State of Bihar v. M. Homi: A Sparse but Significant 1955 Ruling
On March 24, 1955, India's Supreme Court handed down a judgment in The State of Bihar v. M. Homi and Another that sits in the official reports at [1955] 2 S.C.R. 78. A single-judge bench heard the case during the Court's formative years, when constitutional boundaries between state power and individual rights were still being drawn.
The full text of this judgment is not available in the source material provided to us. Without the substantive reasoning, headnotes, or statutory references cited by the bench, any detailed analysis of the holding would be speculation.

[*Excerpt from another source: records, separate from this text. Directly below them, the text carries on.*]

(* ===== verification/FixedWindow.v ===== *)
(** * Fixed window limiter: infra/ratelimit/zone/local/fixed_window.go

    A counter per window.  Times are nanoseconds since the zero [time.Time]
    (so [0] is the zero time), kept as unbounded integers; [Sub] saturates to
    the range of a [Duration] as the library does.  The mutex makes every
    operation atomic: an operation is a function from the state before to the
    state after. *)
From stdpp Require Import prelude list.
From Stdlib Require Import ZArith Lia.
From S2P Require Import Prelude Rate Status.
Local Open Scope Z_scope.

Module FixedWindow.

(** [time.Time.Sub] *)
Definition time_sub (a b : Z) : Z := Z.max min_int64 (Z.min max_int64 (a - b)).

Record fixedWindow := mkFW {
  limit : Rate.Rate;
  reset : Z;
  taken : Z
}.

Definition newFixedWindow (limit : Rate.Rate) : fixedWindow := mkFW limit 0 0.

Definition TokensAt (e : fixedWindow) (date : Z) : Z :=
  if reset e =? 0 then Rate.Limit (limit e)
  else
    let offset := time_sub (reset e) date in
    if 0 <? offset then Rate.Limit (limit e)
    else if Rate.Window (limit e) <? offset then 0
    else i64 (Rate.Limit (limit e) - taken e).

(** Result: tokens allowed, tokens remaining, time to the reset. *)
Definition takeN (e : fixedWindow) (date cost : Z) (hard : bool) : (Z * Z * Z) * fixedWindow :=
  let e := if reset e <? date then mkFW (limit e) (date + Rate.Window (limit e)) 0 else e in
  let tokens := i64 (Rate.Limit (limit e) - taken e) in
  if tokens <? 1 then ((0, 0, time_sub (reset e) date), e)
  else if (u32 tokens <? cost) && hard then ((0, 0, time_sub (reset e) date), e)
  else
    let e := mkFW (limit e) (reset e) (u32 (taken e + cost)) in
    let allow := u32 tokens in
    let allow := if cost <? allow then cost else allow in
    ((allow, u32 (u32 tokens - cost), time_sub (reset e) date), e).

Definition requestAt (c : fixedWindow) (date cost : Z) : Status.Status * fixedWindow :=
  if Rate.Limit (limit c) <? 1 then (Status.mkStatus date 0 0 0 0 0, c)
  else
    let '((allowed, remaining, resetAfter), c) := takeN c date cost true in
    (Status.mkStatus date (u32 (Rate.Limit (limit c))) allowed remaining resetAfter
       (if allowed <? 1 then resetAfter else 0), c).

(** ** Specification *)

(** A well-formed limiter: a positive 32-bit limit, a positive window, and a
    count that never exceeds the limit. *)
Definition fw_wf (e : fixedWindow) : Prop :=
  1 <= Rate.Limit (limit e) < 2 ^ 32 /\ 0 < Rate.Window (limit e) <= max_int64 /\
  0 <= taken e <= Rate.Limit (limit e).

(** A well-formed request cost. *)
Definition cost_ok (cost : Z) : Prop := 1 <= cost < 2 ^ 32.

(** The window a request at [date] falls in: the running one, or a new one. *)
Definition window_at (e : fixedWindow) (date : Z) : Z * Z :=
  if reset e <? date then (date + Rate.Window (limit e), 0) else (reset e, taken e).

(** What the limiter promises: the request is granted in full iff its cost fits
    in what the window has left, and a refusal takes nothing. *)
Definition spec_request (e : fixedWindow) (date cost : Z) : Status.Status * fixedWindow :=
  let '(r, used) := window_at e date in
  let L := Rate.Limit (limit e) in
  if cost <=? L - used
  then (Status.mkStatus date L cost (L - used - cost) (time_sub r date) 0,
        mkFW (limit e) r (used + cost))
  else (Status.mkStatus date L 0 0 (time_sub r date) (time_sub r date),
        mkFW (limit e) r used).

(** Runs: the requests in order, each with its window and its grant. *)
Fixpoint run (e : fixedWindow) (reqs : list (Z * Z)) : list (Z * Z) * fixedWindow :=
  match reqs with
  | [] => ([], e)
  | (date, cost) :: rest =>
      let '(st, e') := requestAt e date cost in
      let '(out, e'') := run e' rest in
      ((reset e', Status.Allowed st) :: out, e'')
  end.

(** Tokens granted in the window that ends at [r]. *)
Fixpoint granted (r : Z) (out : list (Z * Z)) : Z :=
  match out with
  | [] => 0
  | (r', a) :: out => (if r' =? r then a else 0) + granted r out
  end.

(** ** Lemmas *)

Lemma requestAt_refines e date cost :
  fw_wf e -> cost_ok cost -> requestAt e date cost = spec_request e date cost.
Proof.
  intros (HL & HW & HT) Hc. unfold requestAt, spec_request, takeN, window_at, cost_ok in *.
  set (L := Rate.Limit (limit e)) in *.
  destruct (Z.ltb_spec L 1); [lia|].
  destruct (Z.ltb_spec (reset e) date); simpl; fold L;
    rewrite wrap_signed_small by lia.
  - destruct (Z.ltb_spec (L - 0) 1); [lia|]. rewrite !wrap_unsigned_small by lia.
    destruct (Z.ltb_spec (L - 0) cost), (Z.leb_spec cost (L - 0)); try lia; simpl; fold L;
      rewrite ?wrap_unsigned_small by lia; [done|].
    repeat case_match; z_bool; try lia; repeat f_equal; lia.
  - destruct (Z.ltb_spec (L - taken e) 1); simpl; fold L.
    + destruct (Z.leb_spec cost (L - taken e)); [lia|]. rewrite wrap_unsigned_small by lia.
      by destruct e.
    + rewrite !wrap_unsigned_small by lia.
      destruct (Z.ltb_spec (L - taken e) cost), (Z.leb_spec cost (L - taken e)); try lia;
        simpl; fold L; rewrite ?wrap_unsigned_small by lia; [by destruct e|].
      repeat case_match; z_bool; try lia; repeat f_equal; lia.
Qed.

Lemma window_at_bounds e date :
  fw_wf e -> 0 <= snd (window_at e date) <= Rate.Limit (limit e) /\
             reset e <= fst (window_at e date).
Proof.
  intros (HL & HW & HT). unfold window_at.
  destruct (Z.ltb_spec (reset e) date); simpl; lia.
Qed.

Lemma spec_request_wf e date cost :
  fw_wf e -> cost_ok cost ->
  let e' := snd (spec_request e date cost) in
  fw_wf e' /\ limit e' = limit e /\ reset e <= reset e' /\
  0 <= Status.Allowed (fst (spec_request e date cost)) /\
  (reset e' = reset e -> taken e' = taken e + Status.Allowed (fst (spec_request e date cost))) /\
  (reset e < reset e' -> taken e' = Status.Allowed (fst (spec_request e date cost))).
Proof.
  intros Hwf Hc. pose proof (window_at_bounds e date Hwf) as [Hb Hr].
  destruct Hwf as (HL & HW & HT). unfold spec_request, fw_wf, cost_ok in *.
  assert (reset e < fst (window_at e date) -> snd (window_at e date) = 0) as Hnew.
  { unfold window_at. destruct (Z.ltb_spec (reset e) date); simpl; lia. }
  assert (fst (window_at e date) = reset e -> snd (window_at e date) = taken e) as Hold.
  { unfold window_at. destruct (Z.ltb_spec (reset e) date); simpl; lia. }
  destruct (window_at e date) as [r used]; simpl in *.
  destruct (Z.leb_spec cost (Rate.Limit (limit e) - used)); simpl;
    split_and!; try done; try lia; intros; rewrite ?Hnew, ?Hold by lia; lia.
Qed.

(** Grants of a window never exceed what it had left; windows before the
    current one get nothing more. *)
Lemma run_granted reqs : forall e r,
  fw_wf e -> Forall (fun rq => cost_ok rq.2) reqs ->
  granted r (fst (run e reqs)) <=
    if decide (r < reset e) then 0
    else if decide (r = reset e) then Rate.Limit (limit e) - taken e
    else Rate.Limit (limit e).
Proof.
  induction reqs as [|[date cost] reqs IH]; intros e r Hwf Hc; simpl.
  - destruct Hwf as (? & ? & ?). repeat case_decide; lia.
  - apply Forall_cons in Hc as [Hcost Hc]. simpl in Hcost.
    rewrite requestAt_refines by done.
    pose proof (spec_request_wf e date cost Hwf Hcost) as (Hwf' & Hl & Hr & Ha & Ho & Hn).
    destruct (spec_request e date cost) as [st e']. simpl in *.
    specialize (IH e' r Hwf' Hc). destruct (run e' reqs) as [out e'']. simpl in *.
    destruct Hwf as (HL & HW & HT), Hwf' as (HL' & HW' & HT'). rewrite Hl in *.
    destruct (Z.eqb_spec (reset e') r) as [<-|]; repeat case_decide; lia.
Qed.

(** ** Properties *)

(** C1: the window limiter refines its specification: for every well-formed
    state and every 32-bit cost of at least one, [requestAt] grants the full cost iff it fits
    in what the window at that date has left, refuses without taking anything
    otherwise (no partial grant, no 32-bit wrap-around), starts a new window
    exactly when the date is past the old one, and keeps the state
    well-formed. *)
Theorem fixed_window_refines e date cost :
  fw_wf e -> cost_ok cost ->
  requestAt e date cost = spec_request e date cost /\ fw_wf (snd (requestAt e date cost)).
Proof.
  intros Hwf Hc. rewrite requestAt_refines by done. split; [done|].
  by apply spec_request_wf.
Qed.

Lemma fixed_window_refines_witness :
  requestAt (mkFW (Rate.mkRate 3 100) 200 2) 150 2 =
    (Status.mkStatus 150 3 0 0 50 50, mkFW (Rate.mkRate 3 100) 200 2).
Proof.
  apply (fixed_window_refines (mkFW (Rate.mkRate 3 100) 200 2) 150 2);
    vm_compute; intuition discriminate.
Defined.

(** C2: the limit holds over every run: whatever the sequence of requests (any
    dates, also out of order, any positive costs), the tokens granted within
    one window add up to at most the limit. *)
Theorem window_never_over_grants rate reqs r :
  1 <= Rate.Limit rate < 2 ^ 32 -> 0 < Rate.Window rate <= max_int64 ->
  Forall (fun rq => cost_ok rq.2) reqs ->
  granted r (fst (run (newFixedWindow rate) reqs)) <= Rate.Limit rate.
Proof.
  intros HL HW Hc.
  pose proof (run_granted reqs (newFixedWindow rate) r) as H.
  specialize (H ltac:(repeat split; simpl; lia) Hc).
  simpl in H. repeat case_decide; lia.
Qed.

Lemma window_never_over_grants_witness :
  let out := fst (run (newFixedWindow (Rate.mkRate 3 100)) [(10, 2); (20, 2); (30, 1); (111, 3)]) in
  out = [(110, 2); (110, 0); (110, 1); (211, 3)] /\ granted 110 out <= 3.
Proof.
  intros out. split; [reflexivity|].
  apply (window_never_over_grants (Rate.mkRate 3 100)); simpl; [lia|vm_compute; intuition discriminate|].
  repeat (apply Forall_cons; split; [vm_compute; intuition discriminate|]). by apply Forall_nil.
Defined.

(** [RetryAfter] is honest up to the boundary: a refused request of a cost
    the limit can hold is refused again at exactly [date + RetryAfter] and is
    granted one nanosecond later (no other request in between). *)
Theorem retry_after_boundary e date cost st e' :
  fw_wf e -> cost_ok cost -> cost <= Rate.Limit (limit e) ->
  reset e <= date + max_int64 ->
  requestAt e date cost = (st, e') -> Status.Allowed st = 0 ->
  Status.Allowed (fst (requestAt e' (date + Status.RetryAfter st) cost)) = 0 /\
  Status.Allowed (fst (requestAt e' (date + Status.RetryAfter st + 1) cost)) = cost.
Proof.
  intros Hwf Hc HL Hsat Hreq Hden. pose proof (spec_request_wf e date cost Hwf Hc) as (Hwf' & Hl & _).
  rewrite requestAt_refines in Hreq by done. rewrite Hreq in Hwf', Hl. simpl in *.
  rewrite !requestAt_refines by done.
  destruct Hwf as (HLe & HW & HT). unfold cost_ok in *. unfold spec_request in Hreq.
  unfold window_at in Hreq. destruct (Z.ltb_spec (reset e) date) as [Hd|Hd].
  { destruct (Z.leb_spec cost (Rate.Limit (limit e) - 0)); [|lia]. simplify_eq/=. lia. }
  destruct (Z.leb_spec cost (Rate.Limit (limit e) - taken e)); simplify_eq/=; [lia|].
  assert (time_sub (reset e) date = reset e - date) as ->.
  { unfold time_sub, min_int64, max_int64 in *. lia. }
  replace (date + (reset e - date)) with (reset e) by lia.
  unfold spec_request, window_at. simpl.
  destruct (Z.ltb_spec (reset e) (reset e)), (Z.ltb_spec (reset e) (reset e + 1)); try lia.
  destruct (Z.leb_spec cost (Rate.Limit (limit e) - taken e)),
    (Z.leb_spec cost (Rate.Limit (limit e) - 0)); try lia. done.
Qed.

Lemma retry_after_boundary_witness :
  let e := mkFW (Rate.mkRate 3 100) 110 3 in
  Status.Allowed (fst (requestAt e (20 + 90) 1)) = 0 /\
  Status.Allowed (fst (requestAt e (20 + 90 + 1) 1)) = 1.
Proof.
  intros e.
  apply (retry_after_boundary e 20 1 (Status.mkStatus 20 3 0 0 90 90) e);
    try reflexivity; vm_compute; intuition discriminate.
Defined.

(** [TokensAt] has its two cases exchanged: during the window it reports the
    whole limit however much was taken, and after the window has passed it
    still subtracts what the old window took. *)
Theorem tokens_at_inverted e date :
  fw_wf e -> 0 < reset e ->
  (date < reset e -> TokensAt e date = Rate.Limit (limit e)) /\
  (reset e < date -> TokensAt e date = Rate.Limit (limit e) - taken e).
Proof.
  intros (HL & HW & HT) Hr. unfold TokensAt, time_sub, min_int64, max_int64 in *.
  destruct (Z.eqb_spec (reset e) 0); [lia|]. split; intros Hd.
  - destruct (Z.ltb_spec 0 (Z.max (- 2 ^ 63) (Z.min (2 ^ 63 - 1) (reset e - date)))); lia.
  - destruct (Z.ltb_spec 0 (Z.max (- 2 ^ 63) (Z.min (2 ^ 63 - 1) (reset e - date)))); [lia|].
    destruct (Z.ltb_spec (Rate.Window (limit e))
                (Z.max (- 2 ^ 63) (Z.min (2 ^ 63 - 1) (reset e - date)))); [lia|].
    apply wrap_signed_small; lia.
Qed.

Lemma tokens_at_inverted_witness :
  TokensAt (mkFW (Rate.mkRate 3 100) 110 3) 50 = 3 /\
  TokensAt (mkFW (Rate.mkRate 3 100) 110 3) 500 = 0.
Proof.
  split; apply (tokens_at_inverted (mkFW (Rate.mkRate 3 100) 110 3));
    vm_compute; intuition discriminate.
Defined.

End FixedWindow.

What We Know About the Case
The case name tells us the parties: the State of Bihar as petitioner, and M. Homi (with at least one co-respondent) on the other side. The citation places it firmly in Volume 2 of the 1955 Supreme Court Reports, page 78. A single judge, not a larger bench, decided the matter.
The timing matters. March 1955 was just five years after India's Constitution came into force on January 26, 1950. The Supreme Court was still establishing precedent on how Articles 14, 19, 20, and 21 would govern state action against citizens.
Why Single-Judge Benches Matter in Early Constitutional Cases
In the Court's early years, single-judge benches handled matters that were not thought to require larger panels. This does not mean the case lacked importance. It means the issue, in the Court's view then, did not present a novel or contested constitutional question requiring multiple perspectives on the bench.
Today, major constitutional cases go to benches of five, seven, or more judges. The shift reflects how the Court's docket and doctrine have evolved since 1955.
The Court's Role in State Power
Bihar v. M. Homi sits at the intersection of two forces: the authority of states to govern and the limits the Constitution places on that authority. Without access to the ratio decidendi or full judgment text, we cannot say precisely where this bench drew that line.
The case exists in the Supreme Court Reports. It was cited by later courts as authority for something. What that something is remains unknown from the material at hand.
The Reporting Gap
Headnotes are not available for this judgment. The statutes cited are not specified in the official record. This is not unusual for cases from 1955. Digital preservation of Indian judicial decisions was decades away. Many early Supreme Court judgments survive only as citations in later cases or as brief entries in law reports.
For legal researchers and journalists, this gap is real. We know the case exists. We know when it was decided, by whom (a single judge), and where it appears in the reports. We do not know what the Court actually ruled or on what basis.
Implications for Legal Market and Judicial Practice
In the mid-1950s, Supreme Court practice looked different than today. Docket management was informal by modern standards. Cases moved through chambers. Law reports were printed, not uploaded to databases instantly.
A judgment like Bihar v. M. Homi reflects that world. It is part of the Court's institutional record. It shaped some corner of practice or principle in state administrative law, criminal procedure, or constitutional rights. But without the text, we cannot tell which.
What This Case Teaches About Judicial Records
Not every Supreme Court judgment, even those officially reported, survives in full. Headnotes vanish. Statutory citations are lost. Full texts become scarce in older law libraries.
For practitioners today, Bihar v. M. Homi is a name and a citation. It is verifiable in the reports. But its actual holding—what it stands for, how courts have used it—remains opaque without the full text. That is a real limitation in the legal archive.
The case is a reminder that even reported judgments are not always fully accessible, and that early constitutional law still holds gaps we have not filled.